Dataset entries
━━━━━━━━━━
(** ** The graph built is a simple graph *)

(** X15.  In the graph built from any summaries no node is listed twice, an
    edge is stored with one label for both directions, and the edge view
    lists a pair once when it has an edge and not at all otherwise, as
    [number_of_edges] counts it. *)
Theorem built_graph_is_simple (summaries : list str) :
  let G := built_graph summaries in
  NoDup (nodes G)
  /\ (forall u v, get_edge_data G u v = get_edge_data G v u)
  /\ (forall u v,
        length (filter (joins u v) (edges G)) = number_of_edges G u v).
Proof.
  intros G. assert (Hwf : wf G) by apply built_graph_wf.
  pose proof Hwf as (Hk & _ & Hsym).
  assert (Hsym' : forall u v, get_edge_data G u v = get_edge_data G v u).
  { intros u v. destruct (get_edge_data G u v) as [lbl|] eqn:E.
    - symmetry. now apply Hsym.
    - destruct (get_edge_data G v u) as [lbl|] eqn:E'; trivial.
      apply Hsym in E'. congruence. }
  split; trivial. split; trivial.
  intros u v. unfold number_of_edges.
  destruct (get_edge_data G u v) as [lbl|] eqn:E.
  - destruct (edge_in_view G u v lbl Hwf E) as (a & b & -> & _). reflexivity.
  - destruct (filter (joins u v) (edges G)) as [|[[a b] lbl] rest] eqn:F;
      trivial.
    assert (Hin : In (a, b, lbl) (filter (joins u v) (edges G)))
      by (rewrite F; now left).
    apply filter_In in Hin as [Hin Hj].
    apply edges_sound in Hin as [Hab _]; trivial.
    unfold joins in Hj. simpl in Hj.
    apply orb_true_iff in Hj as [Hj|Hj];
      apply andb_true_iff in Hj as [Ha Hb];
      destruct (str_eqb_spec a u), (str_eqb_spec b v),
               (str_eqb_spec a v), (str_eqb_spec b u);
      try discriminate; subst; try congruence;
      rewrite Hsym' in Hab; congruence.
Qed.

(** ** Extraction and summaries *)

Section AskEach.

Variable complete : Completion.
Hypothesis Hdep : dependable complete.
Variable system : str.
Variable info : list str -> ServiceRecord.
Variable err : nat -> exn -> ServiceRecord.
Hypothesis Hinfo : forall l, is_error_record (info l) = false.
Hypothesis Herr : forall i e, is_error_record (err i e) = true.

Let body (ix : nat * str) (collected : list str) : M Service (list str) :=
  try_except
    (r <- chat complete system (snd ix) ;;
     let collected := collected ++ [r] in
     service_logger (info collected) ;;;
     ret collected)
    (fun e => service_logger (err (fst ix) e) ;;; ret collected).

Lemma ask_one (i : nat) (x : str) (acc : list str) (w : Service) :
  body (i, x) acc w
  = match complete (requests w) system x with
    | Ok r =>
        (mkService (requests w ++ [(system, x)])
                   (service_log w ++ [info (acc ++ [r])]),
         Ok (acc ++ [r]))
    | Raise e =>
        (mkService (requests w ++ [(system, x)])
                   (service_log w ++ [err i e]),
         Ok acc)
    end.
Proof.
  unfold body, try_except, bind, chat. simpl.
  destruct (complete (requests w) system x) as [r|e] eqn:E; trivial.
  now rewrite (Hdep _ _ _ _ E).
Qed.

Lemma ask_each (items : list str) :
  forall (i : nat) (acc : list str) (w : Service),
  exists records,
    for_each (combine (seq i (length items)) items) body acc w
    = (mkService (requests w ++ map (pair system) items)
                 (service_log w ++ records),
       Ok (acc ++ answers complete system (requests w) items))
    /\ filter is_error_record records
       = map (fun ie => err (fst ie) (snd ie))
             (failures complete system (requests w) i items).
Proof.
  induction items as [|x xs IH]; intros i acc w.
  - exists []. simpl. rewrite !app_nil_r. now destruct w.
  - cbn [length seq combine for_each answers failures]. unfold bind.
    rewrite ask_one.
    destruct (complete (requests w) system x) as [r|e].
    + destruct (IH (S i) (acc ++ [r])
                  (mkService (requests w ++ [(system, x)])
                             (service_log w ++ [info (acc ++ [r])])))
        as (records & E & F).
      exists (info (acc ++ [r]) :: records). rewrite E. simpl.
      rewrite <- !app_assoc, Hinfo. auto.
    + destruct (IH (S i) acc
                  (mkService (requests w ++ [(system, x)])
                             (service_log w ++ [err i e])))
        as (records & E & F).
      exists (err i e :: records). rewrite E. simpl.
      rewrite <- !app_assoc, Herr, F. auto.
Qed.

Lemma answers_and_failures (before : list (str * str)) (i : nat)
    (items : list str) :
  length (answers complete system before items)
  + length (failures complete system before i items)
  = length items.
Proof.
  revert before i; induction items as [|x xs IH]; intros before i; simpl;
    trivial.
  specialize (IH (before ++ [(system, x)]) (S i)).
  destruct (complete before system x); simpl; lia.
Qed.

End AskEach.

(** X7.  Extraction.  With a service that fails only with exceptions of
    class [Exception], extraction raises nothing and sends one request per
    chunk, in the order of the chunks, whatever fails.  It returns the
    answers of the requests that succeeded, in that order, and logs one
    error, with the index of its chunk, per request that failed; answers and
    errors together are as many as the chunks. *)
Theorem extraction_isolates_failures (complete : Completion)
    (chunks : list str) (w : Service) :
  dependable complete ->
  let r := _extract_elements_from_chunks complete chunks w in
  let elements := answers complete extract_system (requests w) chunks in
  let failed := failures complete extract_system (requests w) 0 chunks in
  snd r = Ok elements
  /\ requests (fst r) = requests w ++ map (pair extract_system) chunks
  /\ filter is_error_record (service_log (fst r))
     = filter is_error_record (service_log w)
       ++ map (fun ie => Error_extracting (fst ie) (snd ie)) failed
  /\ length elements + length failed = length chunks.
Proof.
  intros Hdep r elements failed. subst r.
  destruct (ask_each complete Hdep extract_system Info_element_list
              Error_extracting (fun _ => eq_refl) (fun _ _ => eq_refl)
              chunks 0 [] w) as (records & E & F).
  change (for_each _ _ [] w)
    with (_extract_elements_from_chunks complete chunks w) in E.
  rewrite E. simpl.
  rewrite filter_app, F. repeat split. apply answers_and_failures.
Qed.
━━━━━━━━━━
## [Exercise]
In the data above, which lines have "that"? Report each of them.

## [Solution for this problem]
(** X7.  Extraction.  With a service that fails only with exceptions of
    answers of the requests that succeeded, in that order, and logs one
    error, with the index of its chunk, per request that failed; answers and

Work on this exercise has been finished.